目元の小皺を増やすように目を細めて口元は困ったようにへの字に曲げて私の髪をひと束掴み必死で引っ張っているではありませんか。
恐怖と気持ち悪さとで詰まらせるように締め付けられた喉からはモスキート音のような掠れた甲高い声が出てゆきました。
ガチャリ
突然扉の音が鳴り誰かがここへやってきました。
「みゆきちゃん、おはよう。」
鑑先生の優しい声でした。
みゆきは、鑑先生の顔を見るや否や助けを求めます。声にならない声で必死に。
「薬が強くて力が入らないんだね。もう少ししたら声も出るようになるし体も起こせるようになるから。」
みゆきの頭を撫でます。薬という言葉を聞き先生への不信感を強く抱きました。
優しい声がどこか不気味でとてもとても怖い気持ちでいっぱいになり、目に涙をたくさん浮かべます。

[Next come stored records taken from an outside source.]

(** * tooltip.js: a shallow embedding of the map tooltip script

    The script looks up the overlay element, enumerates the [path]
    elements of the document and registers a [mousemove] and a
    [mouseleave] listener on each of them.  The embedding keeps the
    shape of the script: an element store addressed by references, a
    listener table holding the two closures with their captured
    variables, and a small state-and-exception monad in which the host
    calls of the script are the primitive operations. *)

From Stdlib Require Import ZArith String Ascii DecimalString DecimalZ Bool.
From stdpp Require Import base option list gmap strings.

Local Open Scope string_scope.
Local Open Scope nat_scope.

(** ** JavaScript numbers

    A Number is an IEEE 754 double.  A finite double is an integer or a
    dyadic fraction [a / 2 ^ j] with [a] odd; [-0], which prints and
    adds like [0] in every expression of the script, is not kept apart
    from it. *)

Inductive number :=
| Int (n : Z)
| Frac (a : Z) (j : positive)
| Infinite (negative : bool)
| NaN.

Fixpoint odd_part (p : positive) : positive :=
  match p with
  | xO p' => odd_part p'
  | _ => p
  end.

Fixpoint trailing_zeros (p : positive) : Z :=
  match p with
  | xO p' => Z.succ (trailing_zeros p')
  | _ => 0%Z
  end.

Definition is_double (x : number) : bool :=
  match x with
  | Int 0 => true
  | Int (Zpos p) | Int (Zneg p) =>
      (Zpos (odd_part p) <? 2 ^ 53)%Z && (Zpos p <? 2 ^ 1024)%Z
  | Frac a j =>
      Z.odd a && (Z.abs a <? 2 ^ 53)%Z && (Zpos j <=? 1074)%Z
  | Infinite _ | NaN => true
  end.

(** The exact value [a * 2 ^ e] of a sum before it is rounded. *)
Definition dyadic : Type := Z * Z.

Definition to_dyadic (x : number) : dyadic :=
  match x with
  | Int n => (n, 0%Z)
  | Frac a j => (a, Zneg j)
  | _ => (0%Z, 0%Z)
  end.

Definition canon (d : dyadic) : number :=
  let '(a, e) := d in
  match a with
  | 0%Z => Int 0
  | Zpos p | Zneg p =>
      if (0 <=? e)%Z then Int (a * 2 ^ e)
      else
        let z := Z.min (trailing_zeros p) (- e) in
        let a' := (a / 2 ^ z)%Z in
        let e' := (e + z)%Z in
        if (e' =? 0)%Z then Int a' else Frac a' (Z.to_pos (- e'))
  end.

Definition representable (d : dyadic) : bool := is_double (canon d).

(** Round to nearest, ties to the even significand. *)
Definition round_half_even (m d : Z) : Z :=
  let quo := (m / 2 ^ d)%Z in
  let rem := (m mod 2 ^ d)%Z in
  let half := (2 ^ (d - 1))%Z in
  if (half <? rem)%Z || ((rem =? half)%Z && Z.odd quo) then (quo + 1)%Z else quo.

(** The double nearest to a value that is not one: 53 significant
    bits, exponents down to [-1074], infinity from [2 ^ 1024] on. *)
Definition nearest (d : dyadic) : number :=
  let '(a, e) := d in
  let m := Z.abs a in
  let size := (Z.log2 m + 1)%Z in
  let q := Z.max (e + size - 53) (-1074) in
  let m' := if (q <=? e)%Z then (m * 2 ^ (e - q))%Z else round_half_even m (q - e) in
  if (1024 <? Z.log2 m' + 1 + q)%Z then Infinite (a <? 0)%Z
  else canon ((Z.sgn a * m')%Z, q).

Definition round (d : dyadic) : number :=
  if representable d then canon d else nearest d.

Definition number_add (x y : number) : number :=
  match x, y with
  | NaN, _ | _, NaN => NaN
  | Infinite s1, Infinite s2 => if Bool.eqb s1 s2 then Infinite s1 else NaN
  | Infinite s, _ | _, Infinite s => Infinite s
  | _, _ =>
      let '(a1, e1) := to_dyadic x in
      let '(a2, e2) := to_dyadic y in
      let e0 := Z.min e1 e2 in
      round ((a1 * 2 ^ (e1 - e0) + a2 * 2 ^ (e2 - e0))%Z, e0)
  end.

(** ** Number::toString

    The digits are those of the shortest decimal that rounds to the
    double, the closest one if there are several; the notation is
    positional between [1e-6] and [1e21] and exponential outside. *)

Definition decimal (n : Z) : string := NilZero.string_of_int (Z.to_int n).

Definition digits_of (n : Z) : Z := Z.of_nat (String.length (decimal n)).

(** Compare [s * 10 ^ t] with [x * 2 ^ b]. *)
Definition compare_scaled (s t x b : Z) : comparison :=
  (s * 10 ^ Z.max t 0 * 2 ^ Z.max (- b) 0
   ?= x * 2 ^ Z.max b 0 * 10 ^ Z.max (- t) 0)%Z.

Record interval := Interval {
  iv_value : Z;
  iv_low : Z;
  iv_high : Z;
  iv_exp : Z;
  iv_closed : bool
}.

(** The reals that round to the double [m * 2 ^ e], [m > 0], in units
    of [2 ^ iv_exp]. *)
Definition rounding_interval (m e : Z) : interval :=
  let size := (Z.log2 m + 1)%Z in
  let sh := Z.min (53 - size) (e + 1074) in
  let M := if (0 <=? sh)%Z then (m * 2 ^ sh)%Z else (m / 2 ^ (- sh))%Z in
  let E := (e - sh)%Z in
  let low := if (M =? 2 ^ 52)%Z && (-1074 <? E)%Z then (4 * M - 1)%Z
             else (4 * M - 2)%Z in
  Interval (4 * M) low (4 * M + 2) (E - 2) (Z.even M).

Definition inside (iv : interval) (s t : Z) : bool :=
  match compare_scaled s t (iv_low iv) (iv_exp iv),
        compare_scaled s t (iv_high iv) (iv_exp iv) with
  | Gt, Lt => true
  | Eq, _ | _, Eq => iv_closed iv
  | _, _ => false
  end.

(** [n] with [10 ^ (n - 1) <= v < 10 ^ n] for [v = x * 2 ^ b], [x > 0]. *)
Definition decimal_exponent (x b : Z) : Z :=
  let num := (x * 2 ^ Z.max b 0)%Z in
  let den := (2 ^ Z.max (- b) 0)%Z in
  let whole := (num / den)%Z in
  if (1 <=? whole)%Z then digits_of whole
  else (1 - digits_of (den / num))%Z.

Definition floor_scaled (x b t : Z) : Z :=
  let num := (x * 2 ^ Z.max b 0 * 10 ^ Z.max (- t) 0)%Z in
  let den := (2 ^ Z.max (- b) 0 * 10 ^ Z.max t 0)%Z in
  (num / den)%Z.

(** The digits [s] and the exponent [t] of the shortest decimal
    [s * 10 ^ t] that rounds to the double, tried with [k] digits, then
    [k + 1], as long as there is fuel. *)
Fixpoint shortest (fuel : nat) (iv : interval) (n k : Z) : Z * Z :=
  let t := (n - k)%Z in
  let lo := floor_scaled (iv_value iv) (iv_exp iv) t in
  let hi := (lo + 1)%Z in
  let in_lo := (0 <? lo)%Z && inside iv lo t in
  let in_hi := inside iv hi t in
  let pick :=
    if in_lo && in_hi then
      match compare_scaled (2 * lo + 1) t (2 * iv_value iv) (iv_exp iv) with
      | Gt => Some lo
      | Lt => Some hi
      | Eq => Some (if Z.even lo then lo else hi)
      end
    else if in_lo then Some lo
    else if in_hi then Some hi
    else None in
  match pick, fuel with
  | Some s, _ => (s, t)
  | None, O => (lo, t)
  | None, S fuel' => shortest fuel' iv n (k + 1)
  end.

Fixpoint strip_zeros (fuel : nat) (s t : Z) : Z * Z :=
  match fuel with
  | O => (s, t)
  | S fuel' =>
      if (s mod 10 =? 0)%Z && negb (s =? 0)%Z
      then strip_zeros fuel' (s / 10) (t + 1)
      else (s, t)
  end.

Fixpoint zeros (n : nat) : string :=
  match n with
  | O => ""
  | S n' => String "0" (zeros n')
  end.

Fixpoint take (n : nat) (s : string) : string :=
  match n, s with
  | S n', String c s' => String c (take n' s')
  | _, _ => ""
  end.

Fixpoint drop (n : nat) (s : string) : string :=
  match n, s with
  | S n', String _ s' => drop n' s'
  | _, _ => s
  end.

(** The notation of the decimal with digits [ds] and
    [10 ^ (n - 1) <= value < 10 ^ n]. *)
Definition notation (ds : string) (n : Z) : string :=
  let k := Z.of_nat (String.length ds) in
  if (k <=? n)%Z && (n <=? 21)%Z then
    ds +:+ zeros (Z.to_nat (n - k))
  else if (0 <? n)%Z && (n <=? 21)%Z then
    take (Z.to_nat n) ds +:+ "." +:+ drop (Z.to_nat n) ds
  else if (-6 <? n)%Z && (n <=? 0)%Z then
    "0." +:+ zeros (Z.to_nat (- n)) +:+ ds
  else
    let e := (n - 1)%Z in
    let sign := if (e <? 0)%Z then "-" else "+" in
    let mantissa :=
      if (k =? 1)%Z then ds else take 1 ds +:+ "." +:+ drop 1 ds in
    mantissa +:+ "e" +:+ sign +:+ decimal (Z.abs e).
(** * Ralph loop manager: loop state machine and progress analysis

    A shallow embedding of [RalphLoopManager] (loop state, iteration
    processing, history log, progress analysis) and of the request
    handler [handleRalphLoop] that validates its arguments before it
    starts a loop.

    Conventions of the embedding.
    - A JavaScript string is the list of its UTF-16 code units.
    - Integer-valued JavaScript numbers (iteration counters, lengths,
      occurrence counts, clock readings) are [Z]; this is exact below
      2^53, far above anything a loop started by [startLoop] can
      reach.  A statement about a counter that starts anywhere carries
      that bound.
    - Fractional JavaScript numbers are IEEE 754 binary64 values, taken
      from the library's [SpecFloat] (round to nearest, ties to even).
    - The manager object, the two files it owns, the clock and the
      outcome of file-system calls form a [World]; methods are
      computations in a state monad over it.  The snapshot and the
      history log are two files there: the embedding is that of a
      manager constructed with a state path in which "-state.json"
      occurs, as in the default path, so that its history path is
      another path ([Lifecycle.separateFiles]). *)

From Stdlib Require Import ZArith NArith List Bool Lia String Ascii.
From Stdlib Require Import Permutation.
From Stdlib Require Import DecimalString.
From Stdlib Require Import Floats.SpecFloat.
Import ListNotations.

Open Scope Z_scope.

(** ** JavaScript strings *)

Definition char := N.
Definition jsstring := list char.

Module JsString.

Definition t := jsstring.

(** A literal of the source, code unit by code unit. *)
Definition lit (s : string) : t := map N_of_ascii (list_ascii_of_string s).

Fixpoint eqb (a b : t) : bool :=
  match a, b with
  | [], [] => true
  | x :: a', y :: b' => N.eqb x y && eqb a' b'
  | _, _ => false
  end.

(** [startsWith p s]: [p] is a prefix of [s]. *)
Fixpoint startsWith (p s : t) : bool :=
  match p, s with
  | [], _ => true
  | x :: p', y :: s' => N.eqb x y && startsWith p' s'
  | _ :: _, [] => false
  end.

(** WhiteSpace and LineTerminator code units of ECMAScript: what
    [String.prototype.trim] strips and what [\s] matches. *)
Definition isWhiteSpace (c : char) : bool :=
  existsb (N.eqb c)
    [9; 10; 11; 12; 13; 32; 160; 5760; 8232; 8233; 8239; 8287; 12288; 65279]%N
  || (8192 <=? c)%N && (c <=? 8202)%N.

Fixpoint trimStart (s : t) : t :=
  match s with
  | c :: s' => if isWhiteSpace c then trimStart s' else s
  | [] => []
  end.

Definition trimEnd (s : t) : t := rev (trimStart (rev s)).

Definition trim (s : t) : t := trimEnd (trimStart s).

(** [s.substring(0, n)] for an integer [0 <= n]. *)
Definition substring0 (n : Z) (s : t) : t := firstn (Z.to_nat n) s.

(** [parts.join(sep)]. *)
Fixpoint join (sep : t) (parts : list t) : t :=
  match parts with
  | [] => []
  | [p] => p
  | p :: rest => p ++ sep ++ join sep rest
  end.

(** Decimal rendering of an integer-valued number, as template
    literals produce it (JavaScript switches to exponent notation
    only from 10^21 on). *)
Definition ofZ (z : Z) : t := lit (NilZero.string_of_int (Z.to_int z)).

Definition isDigit (c : char) : bool := (48 <=? c)%N && (c <=? 57)%N.

(** [\w]: ASCII letters, digits and underscore. *)
Definition isWord (c : char) : bool :=
  isDigit c || (65 <=? c)%N && (c <=? 90)%N
  || (97 <=? c)%N && (c <=? 122)%N || N.eqb c 95.

End JsString.

Notation "'js' s" := (JsString.lit s%string) (at level 1, s at level 0, only parsing).

(** ** The two regular expressions of the source *)

Module Regex.
Import JsString.

Definition openTag : jsstring := lit "<promise>".
Definition closeTag : jsstring := lit "</promise>".

(** The lazy [(.*?)] followed by [<\/promise>]: the shortest prefix
    of [s] after which the closing tag stands (the [s] flag lets [.]
    match every code unit). *)
Fixpoint lazyUntilClose (s : jsstring) : option jsstring :=
  if startsWith closeTag s then Some []
  else match s with
       | [] => None
       | c :: s' => option_map (cons c) (lazyUntilClose s')
       end.

(** The match of the pattern anchored at the start of [s]: group 1. *)
Definition promiseAt (s : jsstring) : option jsstring :=
  if startsWith openTag s
  then lazyUntilClose (skipn (List.length openTag) s)
  else None.

(** [s.match(/<promise>(.*?)<\/promise>/s)]: the leftmost start at
    which the pattern matches; the result is capture group 1. *)
Fixpoint matchPromise (s : jsstring) : option jsstring :=
  match promiseAt s with
  | Some inner => Some inner
  | None => match s with
            | [] => None
            | _ :: s' => matchPromise s'
            end
  end.

(** Longest run of digits at the start of [s]: its length. *)
Fixpoint digitRun (s : jsstring) : nat :=
  match s with
  | c :: s' => if isDigit c then S (digitRun s') else O
  | [] => O
  end.

(** Longest run of non-whitespace at the start of [s]. *)
Fixpoint nonSpaceRun (s : jsstring) : nat :=
  match s with
  | c :: s' => if isWhiteSpace c then O else S (nonSpaceRun s')
  | [] => O
  end.

(** [\b] between [prev] (the code unit before the position, if any)
    and [next] (the one at the position, if any). *)
Definition wordBoundary (prev next : option char) : bool :=
  xorb (match prev with Some c => isWord c | None => false end)
       (match next with Some c => isWord c | None => false end).

(** First alternative, [\/[^\s]+]. *)
Definition altPath (s : jsstring) : option nat :=
  match s with
  | c :: s' =>
      if N.eqb c 47 then
        match nonSpaceRun s' with
        | O => None
        | S k => Some (S (S k))
        end
      else None
  | [] => None
  end.

(** Second alternative, [\d+:\d+].  Backtracking out of the first
    greedy [\d+] cannot help: a shorter run is followed by a digit,
    not by the colon. *)
Definition altLineCol (s : jsstring) : option nat :=
  match digitRun s with
  | O => None
  | S k =>
      match skipn (S k) s with
      | c :: s' =>
          if N.eqb c 58 then
            match digitRun s' with
            | O => None
            | S j => Some (S k + 1 + S j)%nat
            end
          else None
      | [] => None
      end
  end.

(** Third alternative, [\b\d+\b].  A shorter run than the greedy one
    ends between two digits, where there is no word boundary. *)
Definition altInteger (prev : option char) (s : jsstring) : option nat :=
  if wordBoundary prev (hd_error s) then
    match digitRun s with
    | O => None
    | S k =>
        if wordBoundary (Some 48%N) (hd_error (skipn (S k) s))
        then Some (S k) else None
    end
  else None.

(** Length of the match of [/\/[^\s]+|\d+:\d+|\b\d+\b/] anchored at
    the start of [s]; alternatives are tried left to right. *)
Definition errorTokenAt (prev : option char) (s : jsstring) : option nat :=
  match altPath s with
  | Some n => Some n
  | None =>
      match altLineCol s with
      | Some n => Some n
      | None => altInteger prev s
      end
  end.

Definition placeholder : jsstring := lit "<n>".

(** [s.replace(/.../g, "<n>")]: scan left to right; [skip] code
    units of the last match are still to be consumed. *)
Fixpoint replaceTokens (prev : option char) (skip : nat) (s : jsstring)
  : jsstring :=
  match s with
  | [] => []
  | c :: s' =>
      match skip with
      | S k => replaceTokens (Some c) k s'
      | O =>
          match errorTokenAt prev s with
          | Some (S k) => placeholder ++ replaceTokens (Some c) k s'
          | _ => c :: replaceTokens (Some c) O s'
          end
      end
  end.

(** The normalization applied to every error message. *)
Definition normalizeError (error : jsstring) : jsstring :=
  trim (replaceTokens None O error).

End Regex.

Import JsString Regex.

(** ** JavaScript numbers that are not integers: binary64 *)

Module Num.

「この部屋から出れないけども何も不自由はさせないから。体もちゃんと僕が綺麗にしてあげる。ご飯ももう時期用意ができるからね。」
「ど・・・して・・・。」
絞り出した声でみゆきは先生に問いかけます。
「みゆきちゃん、君はこの世で一番美しい。答えはそれだけだよ。」
そう言葉を残すとみゆきの汗ばんだ額に優しく口付けをします。
鑑先生は名残惜しそうにみゆきのことを見つめながらゆっくりと部屋を出てゆき扉を閉めガチャリと鍵の音をたてて出て行きました。
この絶望的な状況に整理をつけることは難しく、ふと思い出したかのうように再び髪の方へと目を向けます。